IOOS Biological Data Services Enrollment Procedures

This document describes the data enrollment procedures proposed by IOOS Data Management and Communication (DMAC) to support sharing and integration of aquatic biological data (i.e. IOOS core variables: fish species, fish abundance, zooplankton species, zooplankton abundance, phytoplankton species). However these data services are applicable to any aquatic taxa that have presence, absence and abundance information.

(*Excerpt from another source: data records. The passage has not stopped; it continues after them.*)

(* ===== verification/ProcExit.v ===== *)
(** * Exit, kernel-thread creation and join (proc.c)

    [New_exit], [kthread_exit], [kthread_create] and [kthread_join]: what each
    does to the table, to the address spaces and to the sleepers. *)
From S2P Require Import Prelude Spinlock Proc ProcLocks ProcSpec ProcWait.

Section Exit.
Context {W : Type} `{Services W}.
Implicit Types s : kst W.

(** ** Loops of the exit paths *)

(** Waking the sleepers of a set of channels. *)
Definition wake_any (chs : list (option channel)) (p : proc) : proc :=
  if bool_decide (state p = SLEEPING /\ chan p ∈ chs) then set_state RUNNABLE p else p.

Lemma wake_wake_any ch chs p : wake_any chs (wake ch p) = wake_any (ch :: chs) p.
Proof.
  unfold wake_any, wake, is_state.
  repeat case_bool_decide; simpl in *; try done; set_solver.
Qed.

Lemma wake_any_nil p : wake_any [] p = p.
Proof. unfold wake_any. case_bool_decide; [set_solver|done]. Qed.

Lemma set_ptable_id s : set_ptable (ptable s) s = s.
Proof. by destruct s. Qed.

Definition chans_of (l : list (option nat)) : list (option channel) :=
  (fun j : option nat => ChProc <$> j) <$> filter (fun j => j <> None) l.
(** C29: mutual exclusion.  In every interleaving of the mutex and condition
    variable calls of all processes, starting with no mutex in use, the
    successful locks of a mutex exceed its successful unlocks by one exactly
    while its status is M_LOCKED and by zero otherwise: between two successful
    locks of a mutex there is a successful unlock. *)
Theorem mutex_mutual_exclusion s0 tr s id mu :
  (forall i m0, rd (mtable s0) i = Some m0 -> m_status m0 = M_UNUSED) ->
  sync_run s0 tr s -> rd (mtable s) id = Some mu ->
  outstanding id tr = if m_status mu =? M_LOCKED then 1 else 0.
Proof.
  intros H0 Hrun. revert id mu. change (forall id mu, rd (mtable s) id = Some mu ->
    outstanding id tr = held mu).
  induction Hrun as [|tr s ev s' Hrun IH Hstep]; intros id mu Hmu.
  - unfold held. by rewrite (H0 id mu Hmu).
  - destruct (step_tracks _ _ _ Hstep id mu Hmu) as (mu0 & Hmu0 & Hh).
    rewrite outstanding_app, (IH id mu0 Hmu0). lia.
Qed.

End Mutex.

(** ** Handing the mutex over *)

Section Handoff.
Context {W : Type} `{Services W}.
Implicit Types s : kst W.

Lemma rd_insert_same {A} (l : list A) i x y :
  rd l i = Some x -> rd (<[Z.to_nat i := y]> l) i = Some y.
Proof.
  intros [Hr _]%rd_Some. unfold rd. rewrite decide_True by lia.
  apply list_lookup_insert_eq. lia.
Qed.

Lemma mutex_lock_blocks s c m p id mu mu' :
  ptable s !! m = Some p -> rd (mtable s) id = Some mu ->
  lock_outcome (threadId p) mu = Some (None, mu') ->
  kthread_mutex_lock id (enter c m s) = Sched (set_lks (busy c [PTABLE])
    (set_curproc (Some m) (set_ptable (alter (set_state BLOCKING) m (ptable s))
      (set_mtable (<[Z.to_nat id := mu']> (mtable s)) s)))).
Proof.
  intros Hp Hmu Ho. unfold kthread_mutex_lock, enter.
  erewrite bind_Ret by (eapply (lock_enter_run _ c true m p); ksimp; done).
  unfold bind. erewrite block_run; [|ksimp; done..]. by kopen s.
Qed.
(* ===== verification/Uthread.v ===== *)
(** * User-level threads (uthread.c, uthread.h)

    The thread table, the two schedulers (round robin, and round robin within
    the best priority) and the thread operations.  [thread] is the index of the
    running thread.  A switch of stacks ends an operation with an [action]: the
    new thread's first call, a return on the loaded stack, or the exit of the
    process.  malloc and free are reached through [UAlloc]; Umalloc.v has the
    code. *)
From S2P Require Import Prelude.

Definition MAX_UTHREADS : Z := 64.
Definition STACK_SIZE : Z := 4096.
Definition PRIORITIES : Z := 10.
Definition SCHED_RR : Z := 0.
Definition SCHED_PB : Z := 1.

Record uthread_t := UThread {
  tid : Z;
  ss_sp : Z;
  ss_bp : Z;
  stack_aloc : Z;
  ss_size : Z;
  priority : Z;
  start_func : Z;
  firstRun : Z
}.

Definition set_tid (v : Z) (r : uthread_t) : uthread_t :=
  UThread v (ss_sp r) (ss_bp r) (stack_aloc r) (ss_size r) (priority r)
    (start_func r) (firstRun r).
Definition set_ss_sp (v : Z) (r : uthread_t) : uthread_t :=
  UThread (tid r) v (ss_bp r) (stack_aloc r) (ss_size r) (priority r)
    (start_func r) (firstRun r).
Definition set_ss_bp (v : Z) (r : uthread_t) : uthread_t :=
  UThread (tid r) (ss_sp r) v (stack_aloc r) (ss_size r) (priority r)
    (start_func r) (firstRun r).
Definition set_stack_aloc (v : Z) (r : uthread_t) : uthread_t :=
  UThread (tid r) (ss_sp r) (ss_bp r) v (ss_size r) (priority r)
    (start_func r) (firstRun r).
Definition set_ss_size (v : Z) (r : uthread_t) : uthread_t :=
  UThread (tid r) (ss_sp r) (ss_bp r) (stack_aloc r) v (priority r)
    (start_func r) (firstRun r).
Definition set_priority (v : Z) (r : uthread_t) : uthread_t :=
  UThread (tid r) (ss_sp r) (ss_bp r) (stack_aloc r) (ss_size r) v
    (start_func r) (firstRun r).
Definition set_start_func (v : Z) (r : uthread_t) : uthread_t :=
  UThread (tid r) (ss_sp r) (ss_bp r) (stack_aloc r) (ss_size r) (priority r)
    v (firstRun r).
Definition set_firstRun (v : Z) (r : uthread_t) : uthread_t :=
  UThread (tid r) (ss_sp r) (ss_bp r) (stack_aloc r) (ss_size r) (priority r)
    (start_func r) v.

The document has the following major sections:

  • IOOS Basic Principle
    Describes the IOOS data principle for sharing ocean observing data.
  • IOOS Biological Data Flow
    Describes the biological data flow from IOOS Data providers through IOOS Regional Association to US IOOS DMAC system.
  • Enrollment Procedures
    Defines the types of enrollment procedures and the steps of enrolling a data provider.

 
 

INTRODUCTION

“This IOOS Biological data solutions and linking to users applications will allow people to do research that simply could not be done before due to access and format challenges. It will save weeks to months of time acquiring, reformatting, understanding the collection techniques and conducting the analyses”

Mitch Roffer (ROFFS TM Inc.)

“The obtainable consistency of the biological data due to standards, as well as the richness and standard approach to detailed circumstances of observation, are what enable IOOS Biological Data for applications”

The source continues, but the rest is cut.